» PROVIDED INFORMATION:

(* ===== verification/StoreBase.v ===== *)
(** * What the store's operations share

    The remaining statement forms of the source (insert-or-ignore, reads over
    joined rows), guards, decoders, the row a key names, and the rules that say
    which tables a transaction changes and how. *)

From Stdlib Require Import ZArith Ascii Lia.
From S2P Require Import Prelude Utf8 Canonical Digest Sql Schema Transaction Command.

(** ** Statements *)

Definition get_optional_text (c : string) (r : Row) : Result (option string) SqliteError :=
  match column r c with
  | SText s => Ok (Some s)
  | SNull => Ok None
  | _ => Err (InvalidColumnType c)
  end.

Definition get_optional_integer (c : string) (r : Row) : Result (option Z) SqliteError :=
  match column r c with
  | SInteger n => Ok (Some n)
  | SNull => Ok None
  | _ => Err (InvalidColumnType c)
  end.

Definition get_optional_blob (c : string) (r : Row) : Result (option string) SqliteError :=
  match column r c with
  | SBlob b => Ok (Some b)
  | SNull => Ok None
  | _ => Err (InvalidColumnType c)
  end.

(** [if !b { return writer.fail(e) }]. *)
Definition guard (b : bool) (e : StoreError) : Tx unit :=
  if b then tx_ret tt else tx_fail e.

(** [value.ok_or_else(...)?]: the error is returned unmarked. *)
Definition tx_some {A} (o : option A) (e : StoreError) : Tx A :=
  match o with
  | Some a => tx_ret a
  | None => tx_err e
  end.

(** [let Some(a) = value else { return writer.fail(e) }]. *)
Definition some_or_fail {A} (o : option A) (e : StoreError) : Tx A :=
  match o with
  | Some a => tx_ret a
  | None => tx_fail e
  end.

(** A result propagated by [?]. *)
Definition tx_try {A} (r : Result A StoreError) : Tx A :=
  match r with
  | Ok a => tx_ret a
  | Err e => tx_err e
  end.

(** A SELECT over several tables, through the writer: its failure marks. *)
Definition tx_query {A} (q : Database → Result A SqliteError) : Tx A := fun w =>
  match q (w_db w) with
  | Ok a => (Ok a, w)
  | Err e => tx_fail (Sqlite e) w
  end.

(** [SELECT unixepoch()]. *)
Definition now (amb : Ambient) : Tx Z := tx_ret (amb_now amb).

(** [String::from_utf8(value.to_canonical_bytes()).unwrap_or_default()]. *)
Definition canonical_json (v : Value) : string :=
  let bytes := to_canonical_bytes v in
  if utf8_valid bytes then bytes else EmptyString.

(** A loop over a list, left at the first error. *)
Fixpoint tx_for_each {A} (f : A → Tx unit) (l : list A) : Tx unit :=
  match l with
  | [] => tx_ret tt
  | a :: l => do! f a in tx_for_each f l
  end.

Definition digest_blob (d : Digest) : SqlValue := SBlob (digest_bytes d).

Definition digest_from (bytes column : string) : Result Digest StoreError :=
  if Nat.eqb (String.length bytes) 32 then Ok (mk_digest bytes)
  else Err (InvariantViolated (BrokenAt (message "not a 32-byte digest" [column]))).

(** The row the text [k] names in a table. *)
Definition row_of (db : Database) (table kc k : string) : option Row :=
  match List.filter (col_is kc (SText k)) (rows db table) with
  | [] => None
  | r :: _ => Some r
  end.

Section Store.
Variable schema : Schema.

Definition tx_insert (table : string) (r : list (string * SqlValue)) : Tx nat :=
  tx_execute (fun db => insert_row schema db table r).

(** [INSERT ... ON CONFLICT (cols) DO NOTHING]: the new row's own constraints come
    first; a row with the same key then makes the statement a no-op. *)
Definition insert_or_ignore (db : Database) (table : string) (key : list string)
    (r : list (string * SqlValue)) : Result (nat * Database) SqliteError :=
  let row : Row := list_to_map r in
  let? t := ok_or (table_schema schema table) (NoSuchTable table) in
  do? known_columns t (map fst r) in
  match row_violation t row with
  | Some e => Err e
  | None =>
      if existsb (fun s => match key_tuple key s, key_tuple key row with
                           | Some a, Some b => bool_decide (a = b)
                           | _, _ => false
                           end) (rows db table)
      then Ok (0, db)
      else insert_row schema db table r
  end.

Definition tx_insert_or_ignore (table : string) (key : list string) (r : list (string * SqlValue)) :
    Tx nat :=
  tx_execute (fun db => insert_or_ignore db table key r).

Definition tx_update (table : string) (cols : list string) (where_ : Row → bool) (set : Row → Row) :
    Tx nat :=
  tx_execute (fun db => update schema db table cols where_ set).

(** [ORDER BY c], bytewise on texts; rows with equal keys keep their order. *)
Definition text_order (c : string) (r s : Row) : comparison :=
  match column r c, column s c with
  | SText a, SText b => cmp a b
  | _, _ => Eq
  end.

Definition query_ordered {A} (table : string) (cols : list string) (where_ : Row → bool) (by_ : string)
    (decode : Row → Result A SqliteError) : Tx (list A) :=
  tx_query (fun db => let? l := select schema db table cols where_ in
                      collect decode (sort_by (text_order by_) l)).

* * *

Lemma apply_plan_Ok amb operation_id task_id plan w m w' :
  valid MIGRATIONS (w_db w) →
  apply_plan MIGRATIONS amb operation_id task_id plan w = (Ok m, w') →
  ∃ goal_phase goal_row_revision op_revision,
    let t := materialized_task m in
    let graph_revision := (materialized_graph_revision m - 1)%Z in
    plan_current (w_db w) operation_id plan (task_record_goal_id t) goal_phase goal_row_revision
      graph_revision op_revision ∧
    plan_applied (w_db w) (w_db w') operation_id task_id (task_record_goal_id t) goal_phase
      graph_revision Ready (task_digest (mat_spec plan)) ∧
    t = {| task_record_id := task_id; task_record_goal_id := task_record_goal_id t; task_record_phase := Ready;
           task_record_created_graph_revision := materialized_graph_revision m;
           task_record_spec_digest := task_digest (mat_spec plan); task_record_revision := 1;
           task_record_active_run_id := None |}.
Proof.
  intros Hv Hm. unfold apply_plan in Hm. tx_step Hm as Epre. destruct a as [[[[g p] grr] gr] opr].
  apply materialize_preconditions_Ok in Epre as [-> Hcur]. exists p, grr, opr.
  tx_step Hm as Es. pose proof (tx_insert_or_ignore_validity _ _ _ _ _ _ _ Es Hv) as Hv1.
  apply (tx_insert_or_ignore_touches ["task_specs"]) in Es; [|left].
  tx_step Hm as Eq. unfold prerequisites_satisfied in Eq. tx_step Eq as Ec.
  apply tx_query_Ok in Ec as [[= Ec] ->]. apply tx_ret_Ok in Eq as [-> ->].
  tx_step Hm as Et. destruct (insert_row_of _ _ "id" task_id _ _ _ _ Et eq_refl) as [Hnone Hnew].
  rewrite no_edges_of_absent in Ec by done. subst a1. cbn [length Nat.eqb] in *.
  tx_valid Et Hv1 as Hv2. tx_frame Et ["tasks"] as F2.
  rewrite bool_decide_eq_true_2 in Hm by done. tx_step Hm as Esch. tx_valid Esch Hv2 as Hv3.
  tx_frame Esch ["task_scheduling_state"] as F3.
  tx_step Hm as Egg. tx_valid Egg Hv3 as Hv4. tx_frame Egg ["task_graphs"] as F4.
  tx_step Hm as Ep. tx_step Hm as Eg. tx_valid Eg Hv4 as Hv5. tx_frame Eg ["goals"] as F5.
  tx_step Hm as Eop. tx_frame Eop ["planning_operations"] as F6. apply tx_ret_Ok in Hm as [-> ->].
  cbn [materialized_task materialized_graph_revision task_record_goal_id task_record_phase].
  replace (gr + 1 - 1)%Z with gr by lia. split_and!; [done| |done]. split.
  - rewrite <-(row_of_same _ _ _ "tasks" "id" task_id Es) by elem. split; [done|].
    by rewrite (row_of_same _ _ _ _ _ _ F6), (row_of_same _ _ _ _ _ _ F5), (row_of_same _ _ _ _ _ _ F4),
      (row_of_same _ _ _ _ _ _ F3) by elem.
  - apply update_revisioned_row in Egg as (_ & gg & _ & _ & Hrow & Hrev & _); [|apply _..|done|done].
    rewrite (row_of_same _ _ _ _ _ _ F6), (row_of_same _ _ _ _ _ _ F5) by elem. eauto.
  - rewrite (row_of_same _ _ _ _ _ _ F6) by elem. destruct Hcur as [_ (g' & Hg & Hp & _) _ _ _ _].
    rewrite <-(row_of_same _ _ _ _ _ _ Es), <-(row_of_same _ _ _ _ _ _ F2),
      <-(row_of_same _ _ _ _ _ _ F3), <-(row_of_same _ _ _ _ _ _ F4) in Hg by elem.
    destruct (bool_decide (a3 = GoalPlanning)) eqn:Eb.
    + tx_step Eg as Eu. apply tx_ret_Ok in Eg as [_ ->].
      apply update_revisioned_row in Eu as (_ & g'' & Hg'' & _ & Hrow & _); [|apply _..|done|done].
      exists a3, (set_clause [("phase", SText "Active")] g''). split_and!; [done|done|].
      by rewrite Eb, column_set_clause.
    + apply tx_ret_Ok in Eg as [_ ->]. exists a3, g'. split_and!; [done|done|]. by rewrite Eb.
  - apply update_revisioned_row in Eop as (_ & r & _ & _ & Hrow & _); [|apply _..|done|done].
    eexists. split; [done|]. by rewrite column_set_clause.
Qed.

» EXERCISE GOAL:
Above are the entries. Output exactly the lines beginning with the line that has "match l with" and ending with the line that has "(** [ORDER BY".

» FINISHED EXERCISE:
  match l with
  | [] => tx_ret tt
  | a :: l => do! f a in tx_for_each f l
  end.

Definition digest_blob (d : Digest) : SqlValue := SBlob (digest_bytes d).

Definition digest_from (bytes column : string) : Result Digest StoreError :=
  if Nat.eqb (String.length bytes) 32 then Ok (mk_digest bytes)
  else Err (InvariantViolated (BrokenAt (message "not a 32-byte digest" [column]))).

(** The row the text [k] names in a table. *)
Definition row_of (db : Database) (table kc k : string) : option Row :=
  match List.filter (col_is kc (SText k)) (rows db table) with
  | [] => None
  | r :: _ => Some r
  end.

Section Store.
Variable schema : Schema.

Definition tx_insert (table : string) (r : list (string * SqlValue)) : Tx nat :=
  tx_execute (fun db => insert_row schema db table r).

(** [INSERT ... ON CONFLICT (cols) DO NOTHING]: the new row's own constraints come
    first; a row with the same key then makes the statement a no-op. *)
Definition insert_or_ignore (db : Database) (table : string) (key : list string)
    (r : list (string * SqlValue)) : Result (nat * Database) SqliteError :=
  let row : Row := list_to_map r in
  let? t := ok_or (table_schema schema table) (NoSuchTable table) in
  do? known_columns t (map fst r) in
  match row_violation t row with
  | Some e => Err e
  | None =>
      if existsb (fun s => match key_tuple key s, key_tuple key row with
                           | Some a, Some b => bool_decide (a = b)
                           | _, _ => false
                           end) (rows db table)
      then Ok (0, db)
      else insert_row schema db table r
  end.

Definition tx_insert_or_ignore (table : string) (key : list string) (r : list (string * SqlValue)) :
    Tx nat :=
  tx_execute (fun db => insert_or_ignore db table key r).

Definition tx_update (table : string) (cols : list string) (where_ : Row → bool) (set : Row → Row) :
    Tx nat :=
  tx_execute (fun db => update schema db table cols where_ set).

(** [ORDER BY c], bytewise on texts; rows with equal keys keep their order. *)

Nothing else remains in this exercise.